On May 3, Oregon state Senate Republicans walked out of the Capitol and haven’t returned since, marking the longest walkout by lawmakers in the state’s prolific history of this happening. With the legislative session set to end in about two weeks, on June 25, Democrats fear hundreds of bills will be stalled until the next session. Meanwhile, Senate Republicans who have walked out have gotten so comfortable with their exiled state that they’ve convened a shadow government of sorts.
As local Oregon outlet OPB put it, Republicans on Thursday “convened an unofficial legislative committee” solely “to solicit and investigate complaints” about alleged state Democratic Party corruption. When they opened the committee to public comment, OPB notes that “every person who testified instead scolded the GOP over the walkout.”
And what, exactly, has prompted Republican legislators to decline to do their jobs for over a month now? That would be HB 2002—a bill to protect minors’ right to abortion care without parental consent and to expand the gender-affirming care procedures that insurance companies are required to cover. The expansive bill centered around bodily autonomy and health care would also shield abortion providers in Oregon from punishment or retaliation from other state governments for offering abortion care to out-of-state patients. This, state Sen. Elizabeth Steiner (D), chair of the Senate Ways and Means Committee and a family physician, told Jezebel, is essential to protect the many health care providers who are licensed in both Oregon and Idaho, where abortion is banned and providers can face prison-time.
Steiner, who says she “[wears] both hats” as a lawmaker and doctor, claims Republican critiques of the bill are mere political theater, as HB2002 only “clarifies rights that already exist.” As a physician, she notes that the majority of minors consult with their parents or guardians when seeking abortion care, and those who don’t usually can’t: “That includes abuse victims who may have been raped by a family member, or who may be homeless or abandoned.” She says the walkout over HB2002 is “about Republicans wanting to undermine the outcome of the 2022 election, not accepting election results, not engaging in their constitutional obligation to show up and do their job.”
This year’s legislative session now hangs in the balance, because Senate Republicans insist that the government regard minors as their parents’ property—even as physicians and advocates have testified that abortion rights for minors are especially important for child sexual abuse victims.
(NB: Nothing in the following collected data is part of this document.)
Definition rstep (c : rcfg) (me : nat) (addr n : Z) (pc : rpc) (s : pst M) : rpc * pst M :=
  let pi := pp s in
  match pc with
  | REnter => (RWait, s)
  | RWait =>
      if (nread pi =? nwrite pi) && negb (writeopen pi =? 0) then
        if is_killed me s then (RRet (-1), s) else (RAsleep, sleep_reader me s)
      else (RLoop 0 (if r_lazy c then bool_to_Z (nwrite pi =? u32 (nread pi + r_total c))
                     else 0), s)
  | RAsleep => (RWait, resume me s)
  | RLoop i fl =>
      if i <? n then
        if nread pi =? nwrite pi then (RExit i fl, s)
        else
          let '(slot, k) := r_chunk c pi (n - i) in
          let pi' := set_nread (u32 (nread pi + k)) pi in
          let '(m, r) := copyout (um s) (u64 (addr + i)) (slice (pdata pi) slot k) in
          if r =? -1 then
            (RExit (if r_first c then i else if i =? 0 then -1 else i) fl,
             mkP (if r_first c then pi' else pi) m (ptab s))
          else (RLoop (i + k) fl, mkP pi' m (ptab s))
      else (RExit i fl, s)
  | RExit i fl =>
      (RRet i, if r_lazy c
               then if negb (fl =? 0) && (0 <? i) then wake_writers (r_ver c) me s else s
               else wake_writers (r_ver c) me s)
  | RRet r => (RRet r, s)
  end.

(** The translated versions are the generic programs. *)
Lemma pipewrite_gen V me addr n pc s :
  pipewrite V me addr n pc s = wstep (wcfg_of V) me addr n pc s.
Proof. unfold pipewrite, wcfg_of. repeat zcase; destruct pc; reflexivity. Qed.

Lemma piperead_gen V me addr n pc s :
  piperead V me addr n pc s = rstep (rcfg_of V) me addr n pc s.
Proof. unfold piperead, rcfg_of. repeat zcase; destruct pc; reflexivity. Qed.

(** The [n] bytes of user memory at [a]. *)
Definition ubytes (m : M) (a n : Z) : list Z :=
  (λ k, default 0 (uget m (u64 (a + k)))) <$> seqZ 0 n.

Lemma ubytes_length m a n : 0 <= n → zlen (ubytes m a n) = n.
Proof. intros. unfold ubytes, zlen. rewrite length_fmap, length_seqZ. lia. Qed.

Lemma ubytes_aget m a n k :
  0 <= k < n → aget (ubytes m a n) k = default 0 (uget m (u64 (a + k))).
Proof.
  intros. unfold aget, ubytes. rewrite list_lookup_fmap, lookup_seqZ_lt by lia. simpl.
  do 4 f_equal. lia.
Qed.

Lemma ubytes_eq m a bs :
  (∀ k, 0 <= k < zlen bs → uget m (u64 (a + k)) = Some (aget bs k)) →
  ubytes m a (zlen bs) = bs.
Proof.
  intros Hk. apply aget_ext.
  - pose proof (ubytes_length m a (zlen bs) (zlen_nonneg bs)). unfold zlen in *. lia.
  - rewrite ubytes_length by apply zlen_nonneg. intros j Hj.
    by rewrite ubytes_aget, Hk by done.
Qed.

Lemma ubytes_app m a n k :
  0 <= n → 0 <= k → ubytes m a (n + k) = ubytes m a n ++ ubytes m (a + n) k.
Proof.
  intros. apply aget_ext.
  - pose proof (zlen_app (ubytes m a n) (ubytes m (a + n) k)) as Hz.
    rewrite !ubytes_length in Hz by lia.
    pose proof (ubytes_length m a (n + k) ltac:(lia)). unfold zlen in *. lia.
  - rewrite ubytes_length by lia. intros j Hj.
    rewrite aget_app, !ubytes_aget, ubytes_length by lia.
    zcase; [by rewrite ubytes_aget by lia|].
    rewrite ubytes_aget by lia. do 3 f_equal. lia.
Qed.

Lemma ubytes_ext m m' a a' n :
  (∀ k, 0 <= k < n → uget m' (u64 (a' + k)) = uget m (u64 (a + k))) →
  ubytes m' a' n = ubytes m a n.
Proof.
  intros Hk. unfold ubytes. apply list_fmap_ext. intros i x Hi.
  apply lookup_seqZ in Hi as [-> Hi]. rewrite !Z.add_0_l. rewrite Hk by lia. done.
Qed.

Lemma ubytes_u64 m a n : ubytes m (u64 a) n = ubytes m a n.
Proof. apply ubytes_ext. intros. by rewrite u64_add_l. Qed.
End programs.

(** ** One loop turn against the byte queue *)

(** The fields [pipewrite] and [piperead] never touch. *)
Definition same_hdr (pi pi' : pipe) : Prop :=
  paddr pi' = paddr pi ∧ pdata_page pi' = pdata_page pi ∧
  readopen pi' = readopen pi ∧ writeopen pi' = writeopen pi.
(** C3: functional correctness of [piperead], every version: with a writable
    user buffer and data in the pipe (or the write end closed), a call
    terminates and returns [r = min n (bytes in the pipe)]; the first [r]
    bytes of the queue are in user memory at [addr], the rest is still queued
    in order, and no user byte outside the buffer changes. *)
Theorem piperead_correct (V : Z) (me : nat) (addr n : Z) (s : pst M) (fuel : nat) :
  um_ok (um s) → pipe_wf (PIPE_TOTAL V) (pp s) → 0 <= n < 2147483648 →
  (∀ k, 0 <= k < n → writable (um s) (u64 (addr + k))) →
  contents (PIPE_TOTAL V) (pp s) ≠ [] ∨ writeopen (pp s) = 0 →
  n + 4 <= Z.of_nat fuel →
  let T := PIPE_TOTAL V in
  let r := Z.min n (zlen (contents T (pp s))) in
  ∃ s', rrun V fuel me addr n REnter s = (RRet r, s') ∧ pipe_wf T (pp s') ∧
    contents T (pp s) = ubytes (um s') addr r ++ contents T (pp s') ∧
    (∀ va, (∀ x, 0 <= x < n → va ≠ u64 (addr + x)) → uget (um s') va = uget (um s) va).
Proof.
  intros Hok Hwf Hn Hall Hrdy Hfuel T r.
  destruct (rrun_call V me addr n s fuel) as
    (j & r' & s' & Hrun & Hj & _ & _ & Hwf' & Hfr & _ & Hd); try done.
  { destruct Hrdy as [Hne|]; [left|by right]. intros H0c. apply Hne. apply zlen_nil_inv.
    rewrite contents_length. lia. }
  destruct Hd as [(-> & Hend & Hc)|[Hnw _]]; [|done].
  rewrite Z.sub_0_r, Z.add_0_r in Hc. fold T in Hc.
  assert (count (pp s) = j + count (pp s')) as Hcnt.
  { rewrite <-!(contents_length T), Hc, zlen_app, ubytes_length; lia. }
  pose proof (wf_count T _ Hwf'). unfold r. rewrite contents_length.
  replace (Z.min n (count (pp s))) with j by lia. by exists s'.
Qed.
A pregnant 12-year-old is by definition a child sexual abuse victim.
The current walkout is part of a storied history of Republican walkouts in Oregon, which also took place in 2019, 2020, and 2021 over government funding and redistricting disputes. In 2019, when Republicans walked out over a bill to offer K-12 schools $2 billion in funding, then-Gov. Kate Brown (D) attempted to bring Republicans back to the Capitol by sending out state troopers to collect them. This effort was ultimately unsuccessful because Republican legislators fled the state to avoid being rounded up.
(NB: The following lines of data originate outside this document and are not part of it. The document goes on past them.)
(* ===== verification/PipeWake.v ===== *)
(** * Sleeping and waking up on a pipe

    The wake invariant of the pipe system: who may be asleep on [&pi->nread] and
    [&pi->nwrite] in terms of the queue, of the open flags and of the program
    counter of the process that holds [pi->lock].  As long as the holder of the
    lock is not killed, no version loses a wakeup; when it is killed in the
    middle of [pipewrite], the conditional wakeup of version 5 and later is lost
    for good, while the unconditional one of version 2 to 4 is repaired by the
    next write. *)
From S2P Require Import Prelude Riscv Proc UserMem Pipe PipeRing PipeProg PipeRun PipeSys.

Section wake.
Context {M : Type} `{UserMemLaws M}.
Context (V : Z) (ka : bool).
Local Abbreviation T := (PIPE_TOTAL V).
Implicit Types (s : pst M) (y : sys M) (pi : pipe) (tab : list proc).

#[local] Instance V_ring5 : RingSize T := ring_PIPE_TOTAL V.

Definition chr pi : channel := ChNread (paddr pi).
Definition chw pi : channel := ChNwrite (paddr pi).
Definition lazy : Prop := w_lazy (wcfg_of V) = true.

(** A reader sleeps, and no process was killed while it held the lock. *)
Definition waits_r pi tab : Prop := ka = false ∧ sleepers (chr pi) tab.

(** A sleeping reader waits for data, a sleeping writer for room. *)
Definition quiet_r pi tab : Prop := waits_r pi tab → count pi = 0 ∧ writeopen pi ≠ 0.
Definition quiet_w pi tab : Prop := sleepers (chw pi) tab → count pi = T ∧ readopen pi ≠ 0.

(** What a writer, or a reader, inside the critical section still owes. *)
Definition owes_r pi tab (i nw : Z) : Prop :=
  waits_r pi tab → writeopen pi ≠ 0 ∧ (lazy → nw ≠ 0 ∧ (count pi = 0 ∨ 0 < i)).
Definition owes_w pi tab (i fl : Z) : Prop :=
  sleepers (chw pi) tab → readopen pi ≠ 0 ∧ (lazy → fl ≠ 0 ∧ (count pi = T ∨ 0 < i)).

(** The state of the queue and of the sleepers when thread [t] is at [o]. *)
Definition phase (t : nat) (o : op) pi tab : Prop :=
  match o with
  | OpW _ _ (WLoop i nw) =>
      quiet_w pi tab ∧ owes_r pi tab i nw ∧
      (killed t tab ≠ 0 → waits_r pi tab → count pi = 0)
  | OpW _ _ (WExit i nw) => quiet_w pi tab ∧ owes_r pi tab i nw
  | OpR _ _ (RLoop i fl) | OpR _ _ (RExit i fl) => quiet_r pi tab ∧ owes_w pi tab i fl
  | _ => quiet_r pi tab ∧ quiet_w pi tab
  end.

Definition at_op y (t : nat) (P : op → Prop) : Prop :=
  ∃ th, y_thr y !! t = Some th ∧ P (th_op th).

Record wake_inv y : Prop := {
  wi_r : ∀ i, slp (chr (y_pipe y)) (y_tab y) i →
           at_op y i (λ o, ∃ a n, o = OpR a n RAsleep);
  wi_w : ∀ i, slp (chw (y_pipe y)) (y_tab y) i →
           at_op y i (λ o, ∃ a n j nw, o = OpW a n (WAsleep j nw));
  wi_ro : readopen (y_pipe y) = 0 → ∀ i, ¬ at_op y i active_r;
  wi_wo : writeopen (y_pipe y) = 0 → ∀ i, ¬ at_op y i active_w;
  wi_lock : ∀ i, at_op y i (λ o, holds_lock o = true) → y_lock y = Some i;
  wi_run : ∀ t, y_lock y = Some t →
             running (y_tab y) t ∧ at_op y t (λ o, holds_lock o = true);
  wi_phase : match y_lock y with
             | None => quiet_r (y_pipe y) (y_tab y) ∧ quiet_w (y_pipe y) (y_tab y)
             | Some t => at_op y t (λ o, phase t o (y_pipe y) (y_tab y))
             end
}.

(** What a step of thread [t] from [o] to [o'] has to establish. *)
Record turn_ok (t : nat) (o o' : op) s s' : Prop := {
  to_hdr : same_hdr (pp s) (pp s');
  to_others : ∀ ch i, slp ch (ptab s') i → slp ch (ptab s) i ∨ i = t;
  to_self_r : slp (chr (pp s)) (ptab s') t → ∃ a n, o' = OpR a n RAsleep;
  to_self_w : slp (chw (pp s)) (ptab s') t → ∃ a n j nw, o' = OpW a n (WAsleep j nw);
  to_run : holds_lock o' = true → running (ptab s') t;
  to_phase : phase t o' (pp s') (ptab s');
  to_act_r : active_r o' → active_r o;
  to_act_w : active_w o' → active_w o
}.

Lemma phase_mono t o pi tab tab' :
  (∀ i, slp (chr pi) tab' i → slp (chr pi) tab i) →
  (∀ i, slp (chw pi) tab' i → slp (chw pi) tab i) →
  (ka = false → killed t tab' = killed t tab) → phase t o pi tab → phase t o pi tab'.
Proof.
  intros Hr Hw Hk. assert (waits_r pi tab' → waits_r pi tab).
  { intros [Hka [i Hi]]. split; [done|]. exists i. eauto. }
  assert (sleepers (chw pi) tab' → sleepers (chw pi) tab).
  { intros [i Hi]. exists i. eauto. }
  assert (waits_r pi tab' → killed t tab' = killed t tab) by (intros [? _]; auto).
  unfold phase, quiet_r, quiet_w, owes_r, owes_w.
  destruct o as [|? ? []|? ? []]; try tauto. intuition congruence.
Qed.

(** The phase of the thread that may run, whether it holds the lock or takes it. *)
Lemma wake_phase y t th :
  wake_inv y → y_thr y !! t = Some th → may_run y t (th_op th) →
  phase t (th_op th) (y_pipe y) (y_tab y).
Proof.
  intros Hi Ht [_ Hl]. pose proof (wi_phase _ Hi) as Hp. rewrite Hl in Hp.
  destruct (holds_lock (th_op th)) eqn:Ho.
  - destruct Hp as (th' & Ht' & Hp). by simplify_eq.
  - by destruct (th_op th) as [|? ? []|? ? []].
Qed.

Lemma at_op_insert y t th' i P pi tab l sent got :
  is_Some (y_thr y !! t) →
  at_op (mkSys pi tab (<[t := th']> (y_thr y)) l sent got) i P →
  (i = t ∧ P (th_op th')) ∨ (i ≠ t ∧ at_op y i P).
Proof.
  intros Hs (th & Hth & HP). simpl in Hth.
  apply list_lookup_insert_Some in Hth as [(-> & -> & _)|[Hne Hth]]; [auto|].
  right. split; [done|]. by exists th.
Qed.

Lemma at_op_self y t th' (P : op → Prop) pi tab l sent got :
  is_Some (y_thr y !! t) → P (th_op th') →
  at_op (mkSys pi tab (<[t := th']> (y_thr y)) l sent got) t P.
Proof.
  intros Hs HP. exists th'. split; [|done]. simpl. apply list_lookup_insert_eq.
  by apply lookup_lt_is_Some.
Qed.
This time around, Democratic leaders in the legislature have opted to impose $325 fines for each day Republican senators refuse to return to the Capitol—but this has proven unsuccessful, too. Gov. Tina Kotek (D), who won a tough race last November while emphasizing her strong support for abortion rights, has thus far deferred to legislators in both parties to work out their differences and shut down the idea of sending out state troopers again.
While Oregon may seem like a liberal state, Republicans there actually have quite a track record of extremism. In January 2021, the Oregon GOP famously pushed the conspiracy theory that the Jan. 6 insurrection was a false flag. The state party has since continued to accept tens of thousands in donations from donors linked with far-right groups behind the insurrection.
Steiner notes that Republicans are now using the latest abortion bill as a “pretext” to deny their constituents funding for education, roads, bridges, and infrastructure, solely because they wish to “undermine democracy.” She points to a successful ballot measure from last year that disqualifies legislators from reelection if they’re absent from 10 legislative floor sessions without permission or excuse. Due to the walkout, 10 out of 13 Senate Republicans are now disqualified from reelection.
Democratic lawmakers and party leadership are standing firmly behind HB2002, insisting that the stakes around abortion and trans rights are too high. With abortion banned in Idaho, where minors are prohibited from even traveling out-of-state for care, it’s especially urgent that Oregon lawmakers expand abortion access in the state. Some Oregon Democrats even attribute their victories last November to abortion rights, which Steiner says would render compromise on the issue a disservice to voters.
Instead of compromising on HB2002, Democratic leadership including Kotek, Senate President Rob Wagner, and House Speaker Dan Rayfield have all expressed determination to pass it in 2024. Ultimately, while Steiner says she doesn’t “have a clear position on whether there could be word-smithing” to the bill to move forward, “the fundamental principles of HB2002 cannot be modified.”